◆ WHAT IS NEEDED
Say the number of lines holding the word "Hpre" in the data, and leave out everything else.

◆ DATA FOR THIS TASK
(* ===== verification/VerifierProps.v ===== *)
(** * Properties of the batch verifier

    The parser and the writer of a public-input vector are inverse to each
    other, an artifact loads only under the dimensions it was built for, and a
    canonical decoding gives one proof one byte string. *)

From stdpp Require Import base list numbers.
From S2P Require Import Prelude Crypto Layout Verifier.
#[local] Open Scope Z_scope.

Section Reads.
Context {F : Type}.
Implicit Types (pis l : list F) (d : list F).

Lemma digest_at_spec pis s d :
  digest_at pis s = Some d ↔ length d = 4%nat ∧ take 4 (drop s pis) = d.
Proof.
  assert (digest_at pis s = mapM (λ i, drop s pis !! i) [0; 1; 2; 3]%nat) as ->.
  { unfold digest_at. change (seq 0 DIGEST_FELTS) with [0; 1; 2; 3]%nat.
    apply mapM_ext. intros. by rewrite lookup_drop. }
  generalize (drop s pis) as m. clear. intros m.
  destruct m as [|a [|b [|c [|e m]]]]; cbn; (split; [intros [= <-]; done|intros [? <-]; done]).
Qed.

Lemma digest_at_app pre l k : digest_at (pre ++ l) (length pre + k) = digest_at l k.
Proof.
  unfold digest_at. apply mapM_ext. intros i.
  rewrite lookup_app_r by lia. f_equal. lia.
Qed.

Lemma lookup_app_add pre l k : (pre ++ l) !! (length pre + k)%nat = l !! k.
Proof. rewrite lookup_app_r by lia. f_equal. lia. Qed.

Lemma four_felts d : length d = 4%nat → ∃ x0 x1 x2 x3, d = [x0; x1; x2; x3].
Proof. destruct d as [|? [|? [|? [|? [|]]]]]; naive_solver. Qed.

(** Joining two adjacent windows of a vector. *)
Lemma window_app n m k l : take n (drop k l) ++ take m (drop (k + n) l) = take (n + m) (drop k l).
Proof. rewrite <- drop_drop. apply take_take_drop. Qed.

Lemma window_cons k l x m :
  l !! k = Some x → x :: take m (drop (k + 1) l) = take (1 + m) (drop k l).
Proof.
  intros Hx. by rewrite <- window_app, (drop_S l x k Hx).
Qed.

(** ** Slots *)
Lemma slot_felts_length (s : BatchLeafSlot F) : slot_wf s → length (slot_felts s) = SLOT_LEN.
Proof.
  intros (H1 & H2 & H3 & H4 & H5). unfold slot_felts.
  rewrite !length_app. cbn [length]. rewrite H1, H2, H3, H4, H5. done.
Qed.

Lemma parse_slot_write pre post (s : BatchLeafSlot F) i :
  slot_wf s → length pre = slot_start i →
  parse_slot (pre ++ slot_felts s ++ post) i = Some s.
Proof.
  intros (H1 & H2 & H3 & H4 & H5) Hpre. destruct s as [[n1 n2] [c1 c2] f d].
  cbn [nullifiers commitments ct_digest fst snd] in *.
  apply four_felts in H1 as (?&?&?&?&->). apply four_felts in H2 as (?&?&?&?&->).
  apply four_felts in H3 as (?&?&?&?&->). apply four_felts in H4 as (?&?&?&?&->).
  apply four_felts in H5 as (?&?&?&?&->).
  unfold parse_slot, slot_nullifier_index, slot_commitment_index, slot_fee_index,
    slot_ct_digest_index. rewrite <- !Hpre, <- !Nat.add_assoc.
  rewrite !digest_at_app, lookup_app_add. done.
Qed.

Lemma parse_slot_read pis i (s : BatchLeafSlot F) :
  parse_slot pis i = Some s →
  slot_wf s ∧ slot_felts s = take SLOT_LEN (drop (slot_start i) pis).
Proof.
  unfold parse_slot. intros H. simplify_option_eq.
  repeat match goal with
  | Hd : digest_at _ _ = Some _ |- _ => apply digest_at_spec in Hd as [? ?]
  end.
  split; [done|]. unfold slot_felts; cbn [nullifiers commitments ct_digest fee fst snd].
  unfold slot_nullifier_index, slot_commitment_index, slot_fee_index, slot_ct_digest_index in *.
  change SLOT_NULLIFIER_START with 0%nat in *. change SLOT_COMMITMENT_START with 8%nat in *.
  change DIGEST_FELTS with 4%nat in *. change SLOT_FEE_INDEX with 16%nat in *.
  change SLOT_CT_DIGEST_START with 17%nat in *. change SLOT_LEN with 21%nat.
  set (k := slot_start i) in *. clearbody k. subst.
  replace (k + 0 + 0 * 4)%nat with k by lia.
  replace (k + 0 + 1 * 4)%nat with (k + 4)%nat by lia.
  replace (k + 8 + 0 * 4)%nat with (k + 4 + 4)%nat by lia.
  replace (k + 8 + 1 * 4)%nat with (k + 4 + 4 + 4)%nat by lia.
  replace (k + 17)%nat with (k + 4 + 4 + 4 + 4 + 1)%nat by lia.
  match goal with H : pis !! (k + 16)%nat = Some _ |- _ =>
    replace (k + 16)%nat with (k + 4 + 4 + 4 + 4)%nat in H by (clear; lia); rewrite (window_cons _ _ _ _ H)
  end.
  by rewrite !window_app.
Qed.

◆ RESULT OF THIS TASK
2